> _Task details_
Line by line, reproduce exactly the beginning of the listing below, ending with the line that contains "let out := removeMarketerFromEvent" and adding nothing.

========

(** X4. A [leave] after a successful [leave], its writes committed again,
    returns the same view and leaves the store as the first one left it. *)
Theorem leave_twice_is_leave_once :
  ∀ env env2 st eventId userId view st1,
    removeMarketerFromEvent env eventId userId st = (inr view, st1) →
    eventSave env2 = Committed → userWrite env2 = Committed →
    removeMarketerFromEvent env2 eventId userId st1 = (inr view, st1).
Proof.
  intros env env2 st eventId userId view st1 Hrun Hs2 Hw2.
  destruct (leave_success_inv _ _ _ _ _ _ Hrun) as (event & user & Hev & Hus & Hs & Hw).
  rewrite (leave_committed env st eventId userId event user) in Hrun by done.
  simplify_eq.
  erewrite leave_committed; [|done|simpl; apply lookup_insert_eq|done|done].
  simpl. rewrite insert_insert_eq.
  by rewrite (filter_ne_not_elem_of eventId (filter _ (eventParticipation user)))
    by apply not_elem_of_filter_ne.
Qed.

(** The marketer [m0] of [demo_store] leaves [e1] twice. *)
Lemma leave_twice_is_leave_once_witness :
  let out := removeMarketerFromEvent (env_ok 5 "r9") "e1" "m0" demo_store in
  removeMarketerFromEvent (env_ok 6 "r9") "e1" "m0" out.2
    = (inr (mkEvent ["m0"] [demo_rejected]), out.2).
Proof.
  intros out.
  apply (leave_twice_is_leave_once (env_ok 5 "r9") _ demo_store); [|reflexivity..].
  vm_compute. reflexivity.
Defined.

(** ** What a call leaves alone *)

(** X5. A call writes to its own aggregate only. A [join] or [leave] touches
    the [marketers] of its event and the participation of its user, and
    neither the concierge requests, nor the user's role, nor another event or
    user, nor an attendee; a [request], [review] or [cancel] touches the
    concierge requests of its event and nothing else; a [checkIn] touches
    attendees only. *)
Theorem calls_keep_to_their_aggregate :
  ∀ env op st, frame op st (step env op st).2.
Proof.
  intros env op st. destruct op; unfold frame; unfold_service; simpl.
  all: repeat (case_match; simplify_eq/=; try done).
  all: split_and!; try done.
  all: try (intros ? ?; by rewrite lookup_insert_ne).
  all: rewrite ?lookup_insert_eq; simpl.
  all: by repeat match goal with
              | H : ?m !! ?k = _ |- context [?m !! ?k] => rewrite H
              end.
Qed.

(** X6. A failed [request], [review], [cancel] or [checkIn] has written
    nothing, and so has a [join] that failed with anything but a 500: the
    store is as it was before the call. *)
Theorem failed_calls_write_nothing :
  ∀ env op st exn st1,
    step env op st = (inl exn, st1) →
    failsBeforeWriting op exn →
    st1 = st.
Proof.
  intros env op st exn st1. destruct op; unfold failsBeforeWriting; [|done|..].
  all: unfold_service; simpl; intros H Hexn.
  all: repeat (case_match; simplify_eq/=; try done).
  all: by match goal with H : <[_ := _]> _ !! _ = None |- _ =>
            rewrite lookup_insert_eq in H end.
Qed.

(** On [demo_store] the concierge [c1] cancels without a pending request,
    and joins without being a marketer. *)
Lemma failed_calls_write_nothing_witness :
  (step (env_ok 5 "r9") (cancel "e1" "c1") demo_store).2 = demo_store ∧
  (step (env_ok 5 "r9") (join "e1" "c1") demo_store).2 = demo_store.
Proof.
  split.
  - apply (failed_calls_write_nothing (env_ok 5 "r9") (cancel "e1" "c1") demo_store
             (NotFoundException "No pending request found")); [|exact I].
    vm_compute. reflexivity.
  - apply (failed_calls_write_nothing (env_ok 5 "r9") (join "e1" "c1") demo_store
             (UnauthorizedException "Only marketers can be added to events")).
    + vm_compute. reflexivity.
    + simpl. discriminate.
Defined.

(** ** Check-in and the database *)

(** X7. When the database rejects the update of a check-in that passed all
    checks, the caller gets an [HttpException] with status
    [INTERNAL_SERVER_ERROR] that carries the message of the database, and the
    attendee is still not checked in: the store is unchanged. *)
Theorem checkIn_rejected_update :
  ∀ env st eventId phone concierge event a rest msg,
    events st !! eventId = Some event →
    Exists (isApprovedFor concierge) (conciergeRequests event) →
    filter (matchesQuery phone eventId) (attendees st) = a :: rest →
    checkedIn a = false →
    attendeeUpdate env = Failed msg →
    checkInAttendee env eventId phone concierge st =
      (inl (HttpException ("Failed to check in attendee: " +:+ msg) INTERNAL_SERVER_ERROR),
       st).
Proof.
  intros env st eventId phone concierge event a rest msg Hev Hok Hfound Hin Hup.
  unfold_service. rewrite Hev.
  rewrite bool_decide_eq_true_2 by done. simpl.
  by rewrite Hfound, Hin, Hup.
Qed.

Lemma checkIn_rejected_update_witness :
  checkInAttendee (mkEnv 70 "r9" Committed Committed (Failed "timeout") false)
    "e1" "+15551234567" "c1" demo_store_approved =
    (inl (HttpException "Failed to check in attendee: timeout" INTERNAL_SERVER_ERROR),
     demo_store_approved).
Proof.
  apply (checkIn_rejected_update _ _ _ _ _ demo_event_approved
           (mkAttendee "a1" "e1" "+15551234567" false None None)
           [mkAttendee "a2" "e1" "+15551234567" false None None]);
    [reflexivity | decide_true | vm_compute; reflexivity | reflexivity | reflexivity].
Defined.

(** ** Requests, cancellations and reviews together *)

(** X8. A [request] followed by the same user's [cancel], both saves
    committed, gives back the store as it was. *)
Theorem request_then_cancel_restores :
  ∀ env env2 st eventId userId event,
    events st !! eventId = Some event →
    ¬ Exists (isPendingFor userId) (conciergeRequests event) →
    eventSave env = Committed →
    eventSave env2 = Committed →
    cancelConciergeRequest env2 eventId userId
      (requestConcierge env eventId userId st).2 = (inr "Request cancelled", st).
Proof.
  intros env env2 st eventId userId event Hev Hnone Hs1 Hs2.
  unfold_service. rewrite Hev, Hs1.
  rewrite bool_decide_eq_false_2 by done. simpl.
  rewrite lookup_insert_eq. simpl.
  rewrite (list_find_middle _ _ _ _ Hnone) by done.
  rewrite Hs2, delete_middle, app_nil_r. unfold set_events, set_conciergeRequests. simpl.
  rewrite insert_insert_eq, event_eta, insert_id by done.
  by rewrite store_eta.
Qed.

Lemma request_then_cancel_restores_witness :
  cancelConciergeRequest (env_ok 40 "r9") "e1" "c1"
    (requestConcierge (env_ok 30 "r2") "e1" "c1" demo_store).2
  = (inr "Request cancelled", demo_store).
Proof.
  apply (request_then_cancel_restores _ _ _ _ _ demo_event);
    [reflexivity | decide_false | reflexivity | reflexivity].
Defined.

Section find_split.
Context {A : Type} (P : A → Prop) `{!∀ x, Decision (P x)}.

(** The list around the element [find] returns. *)
Lemma list_find_split (l : list A) i x :
  list_find P l = Some (i, x) →
  l = take i l ++ x :: drop (S i) l ∧ ¬ Exists P (take i l) ∧ P x.
Proof.
  intros (Hi & Hx & Hleast)%list_find_Some. split_and!; [|..|done].
  - by rewrite take_drop_middle.
  - intros (y & Hy & HPy)%Exists_exists.
    apply list_elem_of_lookup in Hy as (j & Hj).
    apply lookup_take_Some in Hj as [Hj Hlt]. by eapply Hleast.
Qed.
End find_split.

(** X9. In a store where every (event, user) pair has at most one [Pending]
    request, a successful [cancel] leaves the user without a [Pending]
    request on the event, so that the user's next [request] is accepted. *)
Theorem cancel_clears_pending :
  ∀ env env2 st eventId userId msg st1,
    atMostOnePending st →
    cancelConciergeRequest env eventId userId st = (inr msg, st1) →
    eventSave env2 = Committed →
    (∃ event1, events st1 !! eventId = Some event1 ∧ pendingFor userId event1 = []) ∧
    (requestConcierge env2 eventId userId st1).1 = inr "Request submitted for admin approval".
Proof.
  intros env env2 st eventId userId msg st1 Hinv Hrun Hs2.
  unfold cancelConciergeRequest, await, findOne, save, resolve, throw in Hrun.
  destruct (events st !! eventId) as [event|] eqn:Hev; [|discriminate Hrun].
  destruct (list_find _ _) as [[i r]|] eqn:Hfind; [|discriminate Hrun].
  destruct (eventSave env); [|discriminate Hrun]. simpl in Hrun. simplify_eq.
  apply list_find_split in Hfind as (Hsplit & Hbefore & Hr).
  assert (filter (isPendingFor userId) (delete i (conciergeRequests event)) = []) as Hnil.
  { specialize (Hinv eventId event userId Hev). unfold pendingFor in Hinv.
    rewrite delete_take_drop, filter_app.
    rewrite Hsplit, filter_app, filter_cons_True in Hinv by done.
    rewrite (filter_nil_not_Exists _ _ Hbefore) in *. simpl in *.
    destruct (filter _ (drop (S i) _)); [done|simpl in Hinv; lia]. }
  split.
  - eexists. simpl. rewrite lookup_insert_eq. split; [done|]. exact Hnil.
  - unfold_service. simpl. rewrite lookup_insert_eq. simpl.
    rewrite bool_decide_eq_false_2, Hs2; [done|].
    intros (y & Hy & HPy)%Exists_exists.
    assert (y ∈ filter (isPendingFor userId) (delete i (conciergeRequests event))) as Hin
      by (by apply list_elem_of_filter).
    rewrite Hnil in Hin. by apply elem_of_nil in Hin.
Qed.

(** On [demo_store_pending] the concierge [c1] cancels and requests again. *)
Lemma cancel_clears_pending_witness :
  let st1 := (cancelConciergeRequest (env_ok 40 "r9") "e1" "c1" demo_store_pending).2 in
  (∃ event1, events st1 !! "e1" = Some event1 ∧ pendingFor "c1" event1 = []) ∧
  (requestConcierge (env_ok 50 "r3") "e1" "c1" st1).1
    = inr "Request submitted for admin approval".
Proof.
  intros st1.
  apply (cancel_clears_pending (env_ok 40 "r9") (env_ok 50 "r3") demo_store_pending
           "e1" "c1" "Request cancelled" st1).
  - intros eventId e userId He. unfold demo_store_pending in He. simpl in He.
    apply lookup_singleton_Some in He as [_ <-].
    unfold pendingFor. simpl. rewrite !filter_cons, filter_nil.
    destruct (decide (isPendingFor userId demo_rejected)) as [[_ ?]|_]; [done|].
    destruct (decide (isPendingFor userId demo_pending)); simpl; lia.
  - vm_compute. reflexivity.
  - reflexivity.
Defined.

Lemma requests_step_reviewed_kept l l' r :
  requests_step l l' → r ∈ l → req_status r ≠ Pending → r ∈ l'.
Proof.
  intros Hstep Hr Hterminal.
  destruct Hstep as [l|l r0 Hr0 Hnone|l i r0 r' Hi Hr0 Hr'|l i r0 Hi Hr0].
  - done.
  - apply elem_of_app. by left.
  - apply list_elem_of_lookup in Hr as (j & Hj).
    apply list_elem_of_lookup. exists j.
    rewrite list_lookup_insert_ne; [done|]. intros ->. congruence.
  - apply list_elem_of_lookup in Hr as (j & Hj).
    assert (j ≠ i) by (intros ->; congruence).
    apply list_elem_of_lookup.
    destruct (decide (j < i)).
    + exists j. by rewrite list_lookup_delete_lt.
    + exists (pred j). rewrite list_lookup_delete_ge by lia.
      by replace (S (pred j)) with j by lia.
Qed.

========

> _Reply to the task_
(** X4. A [leave] after a successful [leave], its writes committed again,
    returns the same view and leaves the store as the first one left it. *)
Theorem leave_twice_is_leave_once :
  ∀ env env2 st eventId userId view st1,
    removeMarketerFromEvent env eventId userId st = (inr view, st1) →
    eventSave env2 = Committed → userWrite env2 = Committed →
    removeMarketerFromEvent env2 eventId userId st1 = (inr view, st1).
Proof.
  intros env env2 st eventId userId view st1 Hrun Hs2 Hw2.
  destruct (leave_success_inv _ _ _ _ _ _ Hrun) as (event & user & Hev & Hus & Hs & Hw).
  rewrite (leave_committed env st eventId userId event user) in Hrun by done.
  simplify_eq.
  erewrite leave_committed; [|done|simpl; apply lookup_insert_eq|done|done].
  simpl. rewrite insert_insert_eq.
  by rewrite (filter_ne_not_elem_of eventId (filter _ (eventParticipation user)))
    by apply not_elem_of_filter_ne.
Qed.

(** The marketer [m0] of [demo_store] leaves [e1] twice. *)
Lemma leave_twice_is_leave_once_witness :
  let out := removeMarketerFromEvent (env_ok 5 "r9") "e1" "m0" demo_store in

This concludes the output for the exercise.